━━━━━ Working data
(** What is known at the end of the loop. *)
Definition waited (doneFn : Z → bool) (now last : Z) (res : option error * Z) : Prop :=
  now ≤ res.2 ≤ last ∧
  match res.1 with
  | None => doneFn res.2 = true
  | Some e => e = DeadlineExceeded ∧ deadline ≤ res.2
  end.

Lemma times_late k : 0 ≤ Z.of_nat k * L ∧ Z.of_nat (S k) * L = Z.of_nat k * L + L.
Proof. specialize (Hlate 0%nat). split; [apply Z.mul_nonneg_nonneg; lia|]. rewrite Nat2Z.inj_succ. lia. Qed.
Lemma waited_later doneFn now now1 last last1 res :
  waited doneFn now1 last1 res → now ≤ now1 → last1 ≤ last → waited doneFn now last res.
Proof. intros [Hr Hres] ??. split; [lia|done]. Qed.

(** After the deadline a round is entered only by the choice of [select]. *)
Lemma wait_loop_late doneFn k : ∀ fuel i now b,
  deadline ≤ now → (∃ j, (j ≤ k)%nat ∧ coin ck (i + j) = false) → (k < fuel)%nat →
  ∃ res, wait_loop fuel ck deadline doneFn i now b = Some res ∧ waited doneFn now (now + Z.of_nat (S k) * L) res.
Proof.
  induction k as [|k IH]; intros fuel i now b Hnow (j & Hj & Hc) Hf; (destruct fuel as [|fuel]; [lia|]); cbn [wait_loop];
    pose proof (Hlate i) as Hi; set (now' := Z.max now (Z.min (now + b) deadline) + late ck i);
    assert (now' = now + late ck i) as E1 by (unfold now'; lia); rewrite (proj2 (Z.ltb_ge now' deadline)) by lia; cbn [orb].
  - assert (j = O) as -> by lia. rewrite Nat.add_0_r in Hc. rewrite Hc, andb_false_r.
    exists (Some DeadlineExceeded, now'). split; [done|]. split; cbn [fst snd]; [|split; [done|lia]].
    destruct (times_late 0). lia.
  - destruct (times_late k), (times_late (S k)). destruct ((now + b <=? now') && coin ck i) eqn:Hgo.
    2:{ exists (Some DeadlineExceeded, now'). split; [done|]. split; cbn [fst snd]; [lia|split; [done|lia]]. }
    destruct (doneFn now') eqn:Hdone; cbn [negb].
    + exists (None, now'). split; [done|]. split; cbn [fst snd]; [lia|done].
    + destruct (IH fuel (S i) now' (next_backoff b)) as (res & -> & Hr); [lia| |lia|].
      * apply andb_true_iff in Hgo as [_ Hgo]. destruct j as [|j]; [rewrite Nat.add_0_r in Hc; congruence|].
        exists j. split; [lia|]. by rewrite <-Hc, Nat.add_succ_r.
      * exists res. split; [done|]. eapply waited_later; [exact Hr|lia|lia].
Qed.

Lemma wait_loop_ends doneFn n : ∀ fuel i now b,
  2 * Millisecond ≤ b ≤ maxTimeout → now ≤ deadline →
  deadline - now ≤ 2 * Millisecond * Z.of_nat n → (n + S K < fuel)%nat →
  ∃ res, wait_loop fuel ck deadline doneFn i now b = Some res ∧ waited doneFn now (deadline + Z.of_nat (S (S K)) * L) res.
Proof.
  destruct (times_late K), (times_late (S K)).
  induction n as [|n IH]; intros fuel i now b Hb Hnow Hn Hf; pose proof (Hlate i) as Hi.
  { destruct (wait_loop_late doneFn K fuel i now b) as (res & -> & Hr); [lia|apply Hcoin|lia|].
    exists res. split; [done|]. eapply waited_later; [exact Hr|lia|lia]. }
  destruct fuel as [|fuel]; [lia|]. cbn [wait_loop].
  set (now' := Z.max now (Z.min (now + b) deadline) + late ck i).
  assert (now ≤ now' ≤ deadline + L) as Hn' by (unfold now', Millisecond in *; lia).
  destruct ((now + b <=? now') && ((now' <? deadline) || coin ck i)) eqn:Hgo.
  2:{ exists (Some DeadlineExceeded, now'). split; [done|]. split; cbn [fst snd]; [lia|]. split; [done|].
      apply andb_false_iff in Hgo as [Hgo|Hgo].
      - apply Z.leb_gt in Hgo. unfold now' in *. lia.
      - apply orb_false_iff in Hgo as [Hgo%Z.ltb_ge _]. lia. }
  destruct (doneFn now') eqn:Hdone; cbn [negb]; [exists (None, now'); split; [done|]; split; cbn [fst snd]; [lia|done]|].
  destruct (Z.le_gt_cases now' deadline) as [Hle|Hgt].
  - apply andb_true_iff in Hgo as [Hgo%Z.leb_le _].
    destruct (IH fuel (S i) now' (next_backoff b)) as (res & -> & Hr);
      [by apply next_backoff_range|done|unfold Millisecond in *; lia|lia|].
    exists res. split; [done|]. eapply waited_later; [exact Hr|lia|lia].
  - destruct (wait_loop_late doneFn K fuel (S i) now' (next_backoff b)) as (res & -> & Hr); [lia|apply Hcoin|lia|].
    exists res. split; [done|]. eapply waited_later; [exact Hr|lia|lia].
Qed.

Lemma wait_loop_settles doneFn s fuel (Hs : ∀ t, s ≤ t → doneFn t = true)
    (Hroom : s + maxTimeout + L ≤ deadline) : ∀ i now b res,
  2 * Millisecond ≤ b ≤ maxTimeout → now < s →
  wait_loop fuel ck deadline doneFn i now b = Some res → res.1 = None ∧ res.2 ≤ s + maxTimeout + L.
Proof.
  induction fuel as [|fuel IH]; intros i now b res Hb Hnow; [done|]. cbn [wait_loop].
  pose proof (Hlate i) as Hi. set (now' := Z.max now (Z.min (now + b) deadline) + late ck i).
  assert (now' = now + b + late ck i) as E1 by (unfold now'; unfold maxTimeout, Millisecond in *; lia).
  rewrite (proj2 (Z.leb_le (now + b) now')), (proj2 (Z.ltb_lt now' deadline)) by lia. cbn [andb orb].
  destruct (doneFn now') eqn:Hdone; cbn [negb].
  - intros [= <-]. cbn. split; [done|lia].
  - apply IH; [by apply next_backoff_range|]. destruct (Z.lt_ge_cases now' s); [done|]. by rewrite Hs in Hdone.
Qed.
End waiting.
━━━━━━━━━━
━━━━━ Working data
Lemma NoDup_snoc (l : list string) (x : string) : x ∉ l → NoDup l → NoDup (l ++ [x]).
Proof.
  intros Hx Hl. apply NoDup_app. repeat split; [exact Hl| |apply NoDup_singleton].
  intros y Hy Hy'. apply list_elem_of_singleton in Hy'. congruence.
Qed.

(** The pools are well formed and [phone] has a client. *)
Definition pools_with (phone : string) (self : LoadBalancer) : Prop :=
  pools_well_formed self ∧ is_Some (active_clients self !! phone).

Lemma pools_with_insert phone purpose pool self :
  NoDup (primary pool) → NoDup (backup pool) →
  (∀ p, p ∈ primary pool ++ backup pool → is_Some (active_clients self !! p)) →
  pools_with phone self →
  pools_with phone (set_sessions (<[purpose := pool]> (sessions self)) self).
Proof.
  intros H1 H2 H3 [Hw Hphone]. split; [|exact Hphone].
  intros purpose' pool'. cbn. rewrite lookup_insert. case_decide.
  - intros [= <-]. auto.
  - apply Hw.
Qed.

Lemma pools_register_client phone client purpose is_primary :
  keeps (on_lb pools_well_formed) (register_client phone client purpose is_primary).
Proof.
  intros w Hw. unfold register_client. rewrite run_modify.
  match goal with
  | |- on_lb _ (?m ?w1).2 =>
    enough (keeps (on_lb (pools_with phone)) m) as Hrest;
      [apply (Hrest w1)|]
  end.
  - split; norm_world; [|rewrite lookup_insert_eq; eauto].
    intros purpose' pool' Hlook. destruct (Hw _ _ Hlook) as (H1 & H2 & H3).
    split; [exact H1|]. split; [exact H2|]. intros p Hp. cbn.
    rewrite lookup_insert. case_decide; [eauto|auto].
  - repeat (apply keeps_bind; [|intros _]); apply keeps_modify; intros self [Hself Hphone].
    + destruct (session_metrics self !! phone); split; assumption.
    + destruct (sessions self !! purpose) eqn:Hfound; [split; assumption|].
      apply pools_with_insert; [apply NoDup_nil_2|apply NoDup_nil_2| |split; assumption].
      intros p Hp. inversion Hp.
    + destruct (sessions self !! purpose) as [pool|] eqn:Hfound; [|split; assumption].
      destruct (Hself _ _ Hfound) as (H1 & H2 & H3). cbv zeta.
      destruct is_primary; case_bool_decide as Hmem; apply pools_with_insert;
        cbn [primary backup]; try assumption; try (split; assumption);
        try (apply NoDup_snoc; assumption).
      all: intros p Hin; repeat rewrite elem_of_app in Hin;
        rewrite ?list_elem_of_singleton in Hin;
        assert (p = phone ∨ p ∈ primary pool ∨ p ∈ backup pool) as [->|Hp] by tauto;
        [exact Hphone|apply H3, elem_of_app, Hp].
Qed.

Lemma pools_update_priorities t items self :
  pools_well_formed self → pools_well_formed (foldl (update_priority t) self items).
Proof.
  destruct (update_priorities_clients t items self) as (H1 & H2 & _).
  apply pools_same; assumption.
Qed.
━━━━━━━━━━
* [Your assignment]: Within the data above, the span starting at the line containing "Definition pools_with (phone" and ending at the line containing "intros H1 H2" is to be retyped exactly, with no other lines.

* [Response to the task]:
Definition pools_with (phone : string) (self : LoadBalancer) : Prop :=
  pools_well_formed self ∧ is_Some (active_clients self !! phone).

Lemma pools_with_insert phone purpose pool self :
  NoDup (primary pool) → NoDup (backup pool) →
  (∀ p, p ∈ primary pool ++ backup pool → is_Some (active_clients self !! p)) →
  pools_with phone self →
  pools_with phone (set_sessions (<[purpose := pool]> (sessions self)) self).
Proof.
  intros H1 H2 H3 [Hw Hphone]. split; [|exact Hphone].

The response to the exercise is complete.